I’m fortunate to have amazing doctors and nurses who are doing everything they can to make sure I live long enough to celebrate more anniversaries with my wife. Last year, my doctor found a drug that worked far better than expected on my cancer — sending it into remission for the first time ever.

However, my medical team had to go to great lengths to pressure my insurance company to approve coverage of this life-saving drug.

This year, when it came time to renew my prescription, the insurance company told me the drug that worked so well to fight my cancer isn’t “medically necessary.” After several rounds of appeals they finally approved it, but would not pay for it. I was looking at a bill of $23,000 a month to pay for my medication.

After more appeals, and almost two stressful months without the drug when my body went into a steep decline, we finally got Carefirst to do what it’s supposed to: pay for the medication I need to stay alive.

As I’ve taken on the physical toll of fighting cancer, I’ve also been forced to shoulder the emotional stress of fighting to get the care I need and not knowing if I’ll get it. Some days, it’s extremely difficult to bear.

And I’m one of the lucky ones. I have “good” insurance, which gives me more options than the millions of Americans who are uninsured or underinsured.

In 2019, nearly 30 million people didn’t have health insurance. Another 10.1 million people lost their employer-sponsored health insurance during the pandemic. In fact, one-third of the more than 500,000 deaths from COVID-19 are tied to a lack of insurance.

Meanwhile, some of the nation’s biggest health insurance companies doubled their earnings during the pandemic.

This pandemic has made it clearer than ever that we need Medicare for All.

Our nation must follow the lead of so many other nations around the world and create a single-payer health system. This would save almost 69,000 lives per year — and more than $450 billion, according to the Lancet medical journal.

And we would lower staggering prescription drug costs like mine.

As the single entity buying medications for millions of Americans, the U.S. government would have the purchasing power to force Big Pharma to agree to major cost concessions. This is already being done in the Pentagon, the Veterans Administration, and countries throughout the world.

How many more people will die before we decide to put people before insurance company profits? How many more people like me will have to fight their health insurance providers for the care they need to survive?

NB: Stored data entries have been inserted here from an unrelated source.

(* ===== verification/Args.v ===== *)
(** * Command-line arguments

    src/args.rs: the values of the enumerated arguments, and the telemetry
    configuration that [TracingConfig::try_from] derives from the arguments,
    with the OTLP endpoints it validates and completes.  clap's parsing of the
    command line and the environment is not modelled: an [Args] is what it
    returns. *)
From Stdlib Require Import Ascii.
From S2P Require Import Prelude External Errors Utf8 Hostname Config Detection Clients OpenAi Http.
#[local] Open Scope string_scope.
#[local] Open Scope list_scope.
#[local] Open Scope Z_scope.

(** ** Enumerated arguments *)
Inductive OtlpExport := Traces | Metrics.
Inductive OtlpProtocol := Grpc_ | Http_.
Inductive LogFormat := Compact | Full | Pretty | JSON.

#[export] Instance otlp_export_eq_dec : EqDecision OtlpExport.
Proof. solve_decision. Defined.

(** [fmt::Display] *)
Definition otlp_export_to_string (e : OtlpExport) : string :=
  match e with Traces => "traces" | Metrics => "metrics" end.
Definition otlp_protocol_to_string (p : OtlpProtocol) : string :=
  match p with Grpc_ => "grpc" | Http_ => "http" end.
Definition log_format_to_string (f : LogFormat) : string :=
  match f with Full => "full" | Compact => "compact" | Pretty => "pretty" | JSON => "json" end.

Definition otlp_protocol_default : OtlpProtocol := Grpc_.
Definition log_format_default : LogFormat := Full.

(** [From<String>], with [str::to_lowercase]: an export that is neither traces
    nor metrics panics, an unknown protocol or format is the default. *)
Definition otlp_export_from {E} (to_lowercase : string -> string) (s : string) : outcome E OtlpExport :=
  if decide (to_lowercase s = "traces") then Ok Traces
  else if decide (to_lowercase s = "metrics") then Ok Metrics
  else Panic "args.rs:97".
Definition otlp_protocol_from (to_lowercase : string -> string) (s : string) : OtlpProtocol :=
  if decide (to_lowercase s = "grpc") then Grpc_
  else if decide (to_lowercase s = "http") then Http_
  else otlp_protocol_default.
Definition log_format_from (to_lowercase : string -> string) (s : string) : LogFormat :=
  if decide (to_lowercase s = "full") then Full
  else if decide (to_lowercase s = "compact") then Compact
  else if decide (to_lowercase s = "pretty") then Pretty
  else if decide (to_lowercase s = "json") then JSON
  else log_format_default.

(** An argument's text is read back as the argument, in any case. *)
Lemma otlp_export_from_to_string {E} to_lowercase (s : string) (e : OtlpExport) :
  otlp_export_from (E := E) to_lowercase s = Ok e <-> to_lowercase s = otlp_export_to_string e.
Proof. unfold otlp_export_from. destruct e; repeat case_decide; simpl; split; congruence. Qed.
Lemma otlp_protocol_from_to_string to_lowercase s p :
  to_lowercase s = otlp_protocol_to_string p -> otlp_protocol_from to_lowercase s = p.
Proof. unfold otlp_protocol_from. destruct p; simpl; intros ->; repeat case_decide; done. Qed.
Lemma log_format_from_to_string to_lowercase s f :
  to_lowercase s = log_format_to_string f -> log_format_from to_lowercase s = f.
Proof. unfold log_format_from. destruct f; simpl; intros ->; repeat case_decide; done. Qed.

(** utils/trace.rs *)
Definition DEFAULT_GRPC_OTLP_ENDPOINT : string := "http://localhost:4317".
Definition DEFAULT_HTTP_OTLP_ENDPOINT : string := "http://localhost:4318".

(** [Url::parse] and [String::from] of the url crate.  "v1/traces" and
    "v1/metrics" are relative references, which are resolved against a URL with
    the root as its path below the root. *)
Class UrlText `{TR : Transport} := {
  url_parse : string -> option Url;
  url_as_str : Url -> string
}.
Class UrlTextLaws `(UT : UrlText) := {
  url_parse_default s : s ∈ [DEFAULT_GRPC_OTLP_ENDPOINT; DEFAULT_HTTP_OTLP_ENDPOINT] ->
    exists url, url_parse s = Some url /\ url_path url = "/";
  url_join_signal url path : url_path url = "/" -> path ∈ ["v1/traces"; "v1/metrics"] ->
    exists url', url_join url path = Some url' /\ url_path url' = "/" +:+ path
}.

Section args.
Context {CN : Connector} {HH : HttpHeaders} {TR : Transport} {UT : UrlText}.

Record Args := {
  arg_http_port : Z;
  arg_health_http_port : Z;
  config_path : string;
  tls_cert_path : option string;
  tls_key_path : option string;
  tls_client_ca_cert_path : option string;
  start_up_health_check : bool;
  otlp_export : list OtlpExport;
  arg_log_format : LogFormat;
  arg_quiet : bool;
  otlp_service_name : string;
  otlp_endpoint : option Url;
  otlp_traces_endpoint : option Url;
  otlp_metrics_endpoint : option Url;
  otlp_protocol : OtlpProtocol;
  otlp_traces_protocol : option OtlpProtocol;
  otlp_metrics_protocol : option OtlpProtocol
}.

Record TracingConfig := {
  service_name : string;
  traces : option (OtlpProtocol * string);
  metrics : option (OtlpProtocol * string);
  log_format : LogFormat;
  quiet : bool
}.

(** ** [TracingConfig::try_from] *)

(** The checks of the common endpoint and of one signal's. *)
Definition validate_otlp_endpoint (endpoint : option Url) : outcome ValidationError () :=
  match endpoint with
  | Some endpoint => if decide (url_path endpoint = "/") then Ok () else Err (Invalid "invalid otlp_endpoint")
  | None => Ok ()
  end.
Definition validate_signal_endpoint (name signal_path : string) (protocol : OtlpProtocol) (endpoint : option Url)
    : outcome ValidationError () :=
  match endpoint with
  | Some endpoint =>
      match protocol with
      | Grpc_ => if decide (url_path endpoint = "/") then Ok ()
                 else Err (Invalid ("invalid " +:+ name +:+ " for grpc protocol"))
      | Http_ => if decide (url_path endpoint = signal_path) then Ok ()
                 else Err (Invalid ("invalid " +:+ name +:+ " for http protocol: path should be " +:+ signal_path))
      end
  | None => Ok ()
  end.

(** The argument of [unwrap_or] is evaluated whether or not it is used. *)
Definition signal_endpoint (site path : string) (protocol : OtlpProtocol) (otlp_endpoint : Url) (given : option Url)
    : outcome ValidationError Url :=
  built ← match protocol with
          | Grpc_ => Ok otlp_endpoint
          | Http_ => unwrap site (url_join otlp_endpoint path)
          end;
  Ok (default built given).

Definition traces_protocol (args : Args) : OtlpProtocol := default (otlp_protocol args) (otlp_traces_protocol args).
Definition metrics_protocol (args : Args) : OtlpProtocol := default (otlp_protocol args) (otlp_metrics_protocol args).

Definition tracing_config_from (args : Args) : outcome ValidationError TracingConfig :=
  validate_otlp_endpoint (otlp_endpoint args) ≫= fun _ =>
  validate_signal_endpoint "otlp_traces_endpoint" "/v1/traces" (traces_protocol args) (otlp_traces_endpoint args)
    ≫= fun _ =>
  validate_signal_endpoint "otlp_metrics_endpoint" "/v1/metrics" (metrics_protocol args) (otlp_metrics_endpoint args)
    ≫= fun _ =>
  default_endpoint ← match otlp_protocol args with
                     | Grpc_ => unwrap "args.rs:240" (url_parse DEFAULT_GRPC_OTLP_ENDPOINT)
                     | Http_ => unwrap "args.rs:241" (url_parse DEFAULT_HTTP_OTLP_ENDPOINT)
                     end;
  let endpoint := default default_endpoint (otlp_endpoint args) in
  traces_endpoint ← signal_endpoint "args.rs:248" "v1/traces" (traces_protocol args) endpoint
                      (otlp_traces_endpoint args);
  metrics_endpoint ← signal_endpoint "args.rs:255" "v1/metrics" (metrics_protocol args) endpoint
                       (otlp_metrics_endpoint args);
  Ok {| service_name := otlp_service_name args;
        traces := if bool_decide (Traces ∈ otlp_export args)
                  then Some (traces_protocol args, url_as_str traces_endpoint) else None;
        metrics := if bool_decide (Metrics ∈ otlp_export args)
                   then Some (metrics_protocol args, url_as_str metrics_endpoint) else None;
        log_format := arg_log_format args; quiet := arg_quiet args |}.
End args.

(** ** What the telemetry configuration promises *)
Section endpoints.
Context {CN : Connector} {HH : HttpHeaders} {TR : Transport} {UT : UrlText} {UL : UrlTextLaws UT}.

(** The path of an endpoint that speaks a protocol, for one signal. *)
Definition protocol_path (signal : string) (protocol : OtlpProtocol) : string :=
  match protocol with Grpc_ => "/" | Http_ => "/v1/" +:+ signal end.
Definition default_otlp_endpoint (protocol : OtlpProtocol) : string :=
  match protocol with Grpc_ => DEFAULT_GRPC_OTLP_ENDPOINT | Http_ => DEFAULT_HTTP_OTLP_ENDPOINT end.
Definition has_path (path : string) (given : option Url) : Prop :=
  from_option (fun url => url_path url = path) True given.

Today, I’m saying: Not one more.

As a member of Our Revolution and Healthcare is a Human Right Maryland, I’ll be urging every member of Congress to sign on to the Medicare for All Act of 2021. Join us and help secure health care as a human right for all of us — and for generations to come.

Phil Ateto

Phil Ateto

Phil Ateto is a member of Our Revolution Maryland. This op-ed was distributed by


  1. I have been disabled since 1993. Medicare has been a major help to me. One of my conditions is skeletal and I get assistance with pain management, some what. I am in need of operations. Because my income is solely Social Security I cannot afford the co-pays and I make too much for Medicaid. Just like the author here, I am just one of thousands. I seem to remember that last year Congress approved something like $740 Billion Dollars for the military but I also understand that there have been cuts to medicare and a raise in premiums. How can we have a healthy, happy, productive country when everyone is sick or broke, or in debt or bankrupt from being sick? This past month was a hard one for me and at the end of the month I had to put Doctor visits and medications on my credit card. I am one of thousands. None of what the author wrote of or what I have expressed is sustainable. An adjustment must take place, it must.

  2. This story is a clear example of how the health insurance companies and big Pharma are ripping people off with their unending greed. We are the only country in westernized countries that treat people so poorly.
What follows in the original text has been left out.